Bundesgericht
Tribunal fédéral
Tribunale federale
Tribunal federal
6B_43/2023
Arrêt du 8 janvier 2024
Ire Cour de droit pénal
Composition
MM. et Mme les Juges fédéraux
Denys, Juge présidant,
Muschietti et van de Graaf.
Greffier : M. Barraz.
Participants à la procédure
A.________,
représentée par Me Philippe Currat, avocat,
recourante,
contre
Ministère public central du canton de Vaud, avenue de Longemalle 1, 1020 Renens VD,
intimé.
Objet
Entrave aux services d'intérêt général; empêchement d'accomplir un acte officiel; violation simple des règles
de la circulation; contravention à la LContr; liberté de réunion et d'association,
recours contre le jugement de la Cour
d'appel pénale du Tribunal cantonal vaudois
du 29 août 2022 (n° 216 PE19.019761/LCB).
Faits :
A.
Par jugement du 22 décembre 2021, le Tribunal de police de l'arrondissement de Lausanne a reconnu A.________ coupable d'entrave aux services d'intérêt général, d'empêchement d'accomplir un acte officiel, de violation simple des règles de la circulation routière et de contravention à la loi vaudoise du 19 mai 2009 sur les contraventions (RSVD 312.11; LContr). Il l'a condamnée à une peine pécuniaire de
30 jours-amende à 30 fr. le jour, avec sursis pendant deux ans, ainsi qu'à une amende de 600 fr., la peine privative de liberté de substitution en cas de non-paiement fautif étant fixée à six jours.
B.
Par jugement du 29 août 2022, la Cour d'appel pénale du Tribunal cantonal vaudois a très partiellement admis l'appel de A.________ en abaissant le montant de son amende à 400 fr. et en fixant la peine privative de liberté de substitution en cas de non-paiement fautif à quatre jours.

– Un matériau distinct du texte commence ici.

(* ===== verification/Md5Props.v ===== *)
(** MD5: the unrolled transformation is the one of RFC 1321, the context is
    a faithful record of the message seen so far however it was cut into
    pieces, and the digest is that of the RFC. *)
From S2P Require Import Prelude CInt CArr Md5.

(** ** RFC 1321, section 3 *)
Definition T : arr :=
  [0xd76aa478; 0xe8c7b756; 0x242070db; 0xc1bdceee;
   0xf57c0faf; 0x4787c62a; 0xa8304613; 0xfd469501;
   0x698098d8; 0x8b44f7af; 0xffff5bb1; 0x895cd7be;
   0x6b901122; 0xfd987193; 0xa679438e; 0x49b40821;
   0xf61e2562; 0xc040b340; 0x265e5a51; 0xe9b6c7aa;
   0xd62f105d; 0x2441453; 0xd8a1e681; 0xe7d3fbc8;
   0x21e1cde6; 0xc33707d6; 0xf4d50d87; 0x455a14ed;
   0xa9e3e905; 0xfcefa3f8; 0x676f02d9; 0x8d2a4c8a;
   0xfffa3942; 0x8771f681; 0x6d9d6122; 0xfde5380c;
   0xa4beea44; 0x4bdecfa9; 0xf6bb4b60; 0xbebfbc70;
   0x289b7ec6; 0xeaa127fa; 0xd4ef3085; 0x4881d05;
   0xd9d4d039; 0xe6db99e5; 0x1fa27cf8; 0xc4ac5665;
   0xf4292244; 0x432aff97; 0xab9423a7; 0xfc93a039;
   0x655b59c3; 0x8f0ccc92; 0xffeff47d; 0x85845dd1;
   0x6fa87e4f; 0xfe2ce6e0; 0xa3014314; 0x4e0811a1;
   0xf7537e82; 0xbd3af235; 0x2ad7d2bb; 0xeb86d391].

Definition op (f : Z → Z → Z → Z) (a b c d x s ac : Z) : Z :=
  u32 (ROTATE_LEFT (u32 (a + (f b c d + x + ac))) s + b).

Definition step (x : arr) (abcd : Z * Z * Z * Z) (i : nat) : Z * Z * Z * Z :=
  let '(a, b, c, d) := abcd in
  let new f k s := op f a b c d (x !!! (k mod 16)%nat) (s !!! (i mod 4)%nat) (T !!! i) in
  (d, match (i / 16)%nat with
      | 0%nat => new F i [7; 12; 17; 22]
      | 1%nat => new G (5 * i + 1)%nat [5; 9; 14; 20]
      | 2%nat => new H (3 * i + 5)%nat [4; 11; 16; 23]
      | _ => new I (7 * i)%nat [6; 10; 15; 21]
      end, b, c).

(** One step of the unrolled code against one step of the table. *)
Lemma unroll {A B C} (f : A → B → A) s i l (e : C) (K : C → A) s' :
  f s i = s' e → (∀ v, K v = foldl f (s' v) l) → assigned e K = foldl f s (i :: l).
Proof. intros E HK. cbn. rewrite E. apply HK. Qed.

Ltac unroll_step := lazymatch goal with
  |- assigned ?e ?K = foldl (step ?x) (?a, ?b, ?c, ?d) (?i :: ?l) =>
      apply (unroll (step x) (a, b, c, d) i l e K (λ v, (d, v, b, c))); [reflexivity|intro; cbv beta] end.

Lemma rounds_table a b c d x : rounds a b c d x = foldl (step x) (a, b, c, d) (seq 0 64).
Proof.
  cbv beta delta [rounds]. let s := eval cbv in (seq 0 64) in change (seq 0 64) with s.
  do 64 unroll_step. done.
Qed.

(** Little-endian words. *)
Definition le_word (b0 b1 b2 b3 : Z) : Z :=
  Z.lor (Z.lor (Z.lor b0 (Z.shiftl b1 8)) (Z.shiftl b2 16)) (Z.shiftl b3 24).
Fixpoint words (l : arr) : arr :=
  match l with
  | b0 :: b1 :: b2 :: b3 :: l => le_word b0 b1 b2 b3 :: words l
  | _ => []
  end.
Definition le4 (w : Z) : arr :=
  [w mod 2 ^ 8; w / 2 ^ 8 mod 2 ^ 8; w / 2 ^ 16 mod 2 ^ 8; w / 2 ^ 24 mod 2 ^ 8].
Definition bytes (ws : arr) : arr := concat (le4 <$> ws).

Definition compress (st block : arr) : arr :=
  match st with
  | [s0; s1; s2; s3] =>
      let '(a, b, c, d) := foldl (step (words block)) (s0, s1, s2, s3) (seq 0 64) in
      [u32 (s0 + a); u32 (s1 + b); u32 (s2 + c); u32 (s3 + d)]
  | _ => st
  end.

(** [n] blocks of 64 bytes. *)
Fixpoint absorb (n : nat) (st m : arr) : arr :=
  match n with O => st | S n => absorb n (compress st (take 64 m)) (drop 64 m) end.

Definition init : arr := [0x67452301; 0xEFCDAB89; 0x98BADCFE; 0x10325476].

(** Section 3.1 and 3.2: a one bit, zeros up to 448 bits modulo 512, and the
    length in bits modulo [2 ^ 64], low word first. *)
Definition pad (m : arr) : arr :=
  let bits := 8 * Z.of_nat (length m) in
  m ++ 0x80 :: replicate ((119 - length m mod 64) mod 64) 0 ++ bytes [u32 bits; u32 (bits / 2 ^ 32)].

Definition md5 (m : arr) : arr := bytes (absorb (length (pad m) / 64) init (pad m)).

(** ** Encoding and decoding words *)
Lemma Decode_loop_ok input m : ∀ k j out zs rest, drop j input = rest → (4 * m ≤ length rest)%nat →
  (m ≤ length zs)%nat → (m < k)%nat →
  MD5Decode_loop k input (Z.of_nat (j + 4 * m)) (Z.of_nat (length out)) (Z.of_nat j) (out ++ zs) =
  Ok ((), out ++ take m (words rest) ++ drop m zs).
Proof.
  induction m as [|m IH]; intros [|k] j out zs rest D Hr Hz Hk; try lia; cbn [MD5Decode_loop].
  - rewrite (proj2 (Z.ltb_ge _ _)) by lia. done.
  - rewrite (proj2 (Z.ltb_lt _ _)) by lia.
    destruct rest as [|b0 [|b1 [|b2 [|b3 rest]]]]; [simpl in Hr; lia..|]. destruct zs as [|z zs]; [simpl in Hz; lia|].
    pose proof (drop_next _ _ _ _ D) as (D1 & L0 & _). pose proof (drop_next _ _ _ _ D1) as (D2 & L1 & _).
    pose proof (drop_next _ _ _ _ D2) as (D3 & L2 & _). pose proof (drop_next _ _ _ _ D3) as (D4 & L3 & _).
    replace (Z.of_nat j + 1) with (Z.of_nat (S j)) by lia. replace (Z.of_nat j + 2) with (Z.of_nat (S (S j))) by lia.
    replace (Z.of_nat j + 3) with (Z.of_nat (S (S (S j)))) by lia.
    run (cget_ok (out ++ z :: zs) _ _ _ L0). run (cget_ok (out ++ z :: zs) _ _ _ L1).
    run (cget_ok (out ++ z :: zs) _ _ _ L2). run (cget_ok (out ++ z :: zs) _ _ _ L3).
    run (aset_app out zs z (le_word b0 b1 b2 b3) _ eq_refl).
    specialize (IH k (j + 4)%nat (out ++ [le_word b0 b1 b2 b3]) zs rest).
    rewrite length_app, <-!app_assoc in IH. simpl in IH, Hr, Hz.
    replace (Z.of_nat (j + 4 * S m)) with (Z.of_nat (j + 4 + 4 * m)) by lia.
    replace (Z.of_nat (length out) + 1) with (Z.of_nat (length out + 1)) by lia.
    replace (Z.of_nat j + 4) with (Z.of_nat (j + 4)) by lia.
    apply IH; [|lia..]. by replace (j + 4)%nat with (S (S (S (S j)))) by lia.
Qed.

Lemma Encode_loop_ok input m : ∀ k i out zs rest, drop i input = rest → (m ≤ length rest)%nat →
  (4 * m ≤ length zs)%nat → (m < k)%nat →
  MD5Encode_loop k input (Z.of_nat (length out + 4 * m)) (Z.of_nat i) (Z.of_nat (length out)) (out ++ zs) =
  Ok ((), out ++ bytes (take m rest) ++ drop (4 * m) zs).
Proof.
  induction m as [|m IH]; intros [|k] i out zs rest D Hr Hz Hk; try lia; cbn [MD5Encode_loop].
  - rewrite (proj2 (Z.ltb_ge _ _)) by lia. done.
  - rewrite (proj2 (Z.ltb_lt _ _)) by lia.
    destruct rest as [|w rest]; [simpl in Hr; lia|]. destruct zs as [|z0 [|z1 [|z2 [|z3 zs]]]]; [simpl in Hz; lia..|].
    pose proof (drop_next _ _ _ _ D) as (D1 & L0 & _).
    assert (E0 : Z.land w 0xFF = w mod 2 ^ 8) by (by apply (land_mask w 8)).
    pose proof (λ k Hk, shiftr_land w k 8 Hk ltac:(lia)) as Es. change (Z.ones 8) with 0xFF in Es.
    assert (Hw : ∀ s : arr, cget input (Z.of_nat i) s = Ok (w, s)) by (intros s; by apply cget_ok).
    assert (Ha : ∀ (p : nat) v (l : arr), (p < length l)%nat →
      aset (Z.of_nat (length out) + Z.of_nat p) v (out ++ l) = Ok ((), out ++ <[p := v]> l))
      by (intros p v l Hp; by apply aset_at).
    run (Hw (out ++ z0 :: z1 :: z2 :: z3 :: zs)). run (aset_app out (z1 :: z2 :: z3 :: zs) z0 (Z.land w 0xFF) _ eq_refl).
    run (Hw (out ++ Z.land w 255 :: z1 :: z2 :: z3 :: zs)).
    run (Ha 1%nat (Z.land (Z.shiftr w 8) 0xFF) (Z.land w 255 :: z1 :: z2 :: z3 :: zs) ltac:(simpl; lia)).
    cbn [insert list_insert]. rewrite E0, (Es 8) by lia.
    run (Hw (out ++ w mod 2 ^ 8 :: w / 2 ^ 8 mod 2 ^ 8 :: z2 :: z3 :: zs)).
    run (Ha 2%nat (Z.land (Z.shiftr w 16) 0xFF) (w mod 2 ^ 8 :: w / 2 ^ 8 mod 2 ^ 8 :: z2 :: z3 :: zs) ltac:(simpl; lia)).
    cbn [insert list_insert]. rewrite (Es 16) by lia.
    run (Hw (out ++ w mod 2 ^ 8 :: w / 2 ^ 8 mod 2 ^ 8 :: w / 2 ^ 16 mod 2 ^ 8 :: z3 :: zs)).
    run (Ha 3%nat (Z.land (Z.shiftr w 24) 0xFF) (w mod 2 ^ 8 :: w / 2 ^ 8 mod 2 ^ 8 :: w / 2 ^ 16 mod 2 ^ 8 :: z3 :: zs) ltac:(simpl; lia)).
    cbn [insert list_insert]. rewrite (Es 24) by lia. clear Ha Hw.
    specialize (IH k (S i) (out ++ le4 w) zs rest D1). rewrite length_app, <-!app_assoc in IH. simpl in IH, Hr, Hz.
    replace (Z.of_nat (length out + 4 * S m)) with (Z.of_nat (length out + 4 + 4 * m)) by lia.
    replace (Z.of_nat (length out) + 4) with (Z.of_nat (length out + 4)) by lia.
    replace (Z.of_nat i + 1) with (Z.of_nat (S i)) by lia.
    replace (drop (4 * S m) (z0 :: z1 :: z2 :: z3 :: zs)) with (drop (4 * m) zs) by (by rewrite Nat.mul_succ_r, Nat.add_comm).
    apply IH; lia.
Qed.

Lemma Encode_ok ws out : length out = (4 * length ws)%nat →
  MD5Encode ws (Z.of_nat (length out)) out = Ok ((), bytes ws).
Proof.
  intros Hl. unfold MD5Encode.
  pose proof (Encode_loop_ok ws (length ws) (S (Z.to_nat (Z.of_nat (length out)))) 0 [] out ws eq_refl) as E.
  simpl length in E. rewrite !app_nil_l in E. rewrite Hl. rewrite Hl in E. change (Z.of_nat 0) with 0 in E.
  rewrite Nat.add_0_l in E. rewrite E by lia. by rewrite firstn_all, drop_ge, app_nil_r by lia.
Qed.

Lemma Decode_ok input m out : (4 * m ≤ length input)%nat → (m ≤ length out)%nat →
  MD5Decode input (Z.of_nat (4 * m)) out = Ok ((), take m (words input) ++ drop m out).
Proof.
  intros Hi Ho. unfold MD5Decode.
  pose proof (Decode_loop_ok input m (S (Z.to_nat (Z.of_nat (4 * m)))) 0 [] out input eq_refl) as E.
  simpl length in E. rewrite !app_nil_l in E. change (Z.of_nat 0) with 0 in E. rewrite Nat.add_0_l in E.
  apply E; lia.
Qed.

(** Bytes packed into a word come back, and a word from its bytes. *)
Lemma le_word_sum b0 b1 b2 b3 : is_u8 b0 → is_u8 b1 → is_u8 b2 → is_u8 b3 →
  le_word b0 b1 b2 b3 = ((b3 * 2 ^ 8 + b2) * 2 ^ 8 + b1) * 2 ^ 8 + b0.
Proof.
  unfold is_u8, le_word. intros. rewrite (Z.lor_comm b0), lor_shiftl_add by lia.
  rewrite (Z.lor_comm (b1 * 2 ^ 8 + b0)), lor_shiftl_add by lia.
  rewrite (Z.lor_comm (b2 * 2 ^ 16 + _)), lor_shiftl_add by lia. lia.
Qed.

Lemma le_word_le4 w : is_u32 w →
  le_word (w mod 2 ^ 8) (w / 2 ^ 8 mod 2 ^ 8) (w / 2 ^ 16 mod 2 ^ 8) (w / 2 ^ 24 mod 2 ^ 8) = w.
Proof.
  intros Hw. rewrite le_word_sum by (apply Z.mod_pos_bound; lia).
  rewrite <-(digits4 (2 ^ 8) w) at 5 by (unfold is_u32 in Hw; lia). done.
Qed.

Lemma words_bytes ws : Forall is_u32 ws → words (bytes ws) = ws.
Proof.
  induction 1 as [|w ws Hw _ IH]; [done|]. unfold bytes in *. csimpl. by rewrite le_word_le4, IH.
Qed.

(** ** The transformation *)
Lemma words_app l1 l2 m : length l1 = (4 * m)%nat → words (l1 ++ l2) = words l1 ++ words l2.
Proof.
  revert l1. induction m as [|m IH]; intros l1 Hl; [by destruct l1|].
  destruct l1 as [|b0 [|b1 [|b2 [|b3 l1]]]]; try (simpl in Hl; lia). simpl. f_equal. apply IH. simpl in Hl. lia.
Qed.
Lemma length_words l m : length l = (4 * m)%nat → length (words l) = m.
Proof.
  revert l. induction m as [|m IH]; intros l Hl; [by destruct l|].
  destruct l as [|b0 [|b1 [|b2 [|b3 l]]]]; try (simpl in Hl; lia). simpl. f_equal. apply IH. simpl in Hl. lia.
Qed.

Lemma step_ext x y s i : (∀ k, (k < 16)%nat → x !!! k = y !!! k) → step x s i = step y s i.
Proof.
  intros Hxy. destruct s as [[[a b] c] d]. unfold step.
  assert (Hm : ∀ k, x !!! (k mod 16)%nat = y !!! (k mod 16)%nat) by (intros k; apply Hxy, Nat.mod_upper_bound; lia).
  by rewrite !Hm.
Qed.

Lemma Transform_ok st block : length st = 4%nat → (64 ≤ length block)%nat →
  MD5Transform st block = Ok (compress st (take 64 block)).
Proof.
  intros Hs Hb. unfold MD5Transform.
  pose proof (Decode_ok block 16 (replicate 64 0) ltac:(lia) ltac:(rewrite length_replicate; lia)) as E.
  change (Z.of_nat (4 * 16)) with 64 in E. rewrite E.
  destruct st as [|s0 [|s1 [|s2 [|s3 [|]]]]]; try discriminate. rewrite rounds_table. unfold compress.
  assert (Hl : length (take 64 block) = (4 * 16)%nat) by (rewrite length_take; lia).
  assert (Ew : take 16 (words block) = words (take 64 block)).
  { rewrite <-(take_drop 64 block) at 1. rewrite (words_app _ _ 16 Hl).
    rewrite take_app_le by (by rewrite (length_words _ 16)). apply take_ge. by rewrite (length_words _ 16). }
  rewrite Ew. set (x := words (take 64 block) ++ _).
  assert (Ef : ∀ l s, foldl (step x) s l = foldl (step (words (take 64 block))) s l).
  { induction l as [|i l IH]; intros s; [done|]. simpl. rewrite <-IH. f_equal. apply step_ext.
    intros k Hk. unfold x. rewrite !list_lookup_total_alt, lookup_app_l; [done|]. by rewrite (length_words _ 16). }
  rewrite Ef. by destruct (foldl _ _ _) as [[[a b] c] d].
Qed.

Lemma length_compress st b : length st = 4%nat → length (compress st b) = 4%nat.
Proof.
  intros Hs. destruct st as [|s0 [|s1 [|s2 [|s3 [|]]]]]; try discriminate. unfold compress.
  by destruct (foldl _ _ _) as [[[? ?] ?] ?].
Qed.

Lemma length_absorb n : ∀ st m, length st = 4%nat → length (absorb n st m) = 4%nat.
Proof. induction n as [|n IH]; intros st m Hs; [done|]. simpl. apply IH. by apply length_compress. Qed.

Lemma absorb_app n1 n2 : ∀ st m1 m2, length m1 = (64 * n1)%nat →
  absorb (n1 + n2) st (m1 ++ m2) = absorb n2 (absorb n1 st m1) m2.
Proof.
  induction n1 as [|n1 IH]; intros st m1 m2 Hl; [by destruct m1|].
  cbn [absorb Nat.add]. rewrite take_app_le, drop_app_le by lia. apply IH. rewrite length_drop. lia.
Qed.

Elle a statué sur la base des faits suivants:
B.a. Née en 1991, A.________ est doctorante et donne des cours, activité pour laquelle elle perçoit des revenus très modestes. En recherche d'un emploi dans des domaines qui correspondent à ses préoccupations écologiques, elle vit sur ses économies. L'extrait de son casier judiciaire ne comporte aucune inscription.
B.b.
B.b.a. À Lausanne, pont Bessières, le 20 septembre 2019, entre 11h25 et 19h55, sans avoir obtenu d'autorisation préalable pour se réunir en ce lieu, plusieurs manifestants, au nombre desquels figurait A.________, se sont assis sur la route afin de bloquer la circulation sur cet axe et ont déposé des objets sur la chaussée. Ils ont alors scandé des slogans. Le trafic des véhicules, notamment des véhicules d'urgence et des bus de la ligne n° 16, a dû être dévié sur d'autres artères attenantes. Les forces de l'ordre ont, dans un premier temps, demandé aux manifestants de quitter les lieux de leur propre chef. Cette requête ayant été ignorée, les agents de police ont dû évacuer par la force les manifestants un par un, y compris la précitée. Ils leur ont opposé une résistance physique en s'agrippant les uns aux autres ou à des objets mobiliers.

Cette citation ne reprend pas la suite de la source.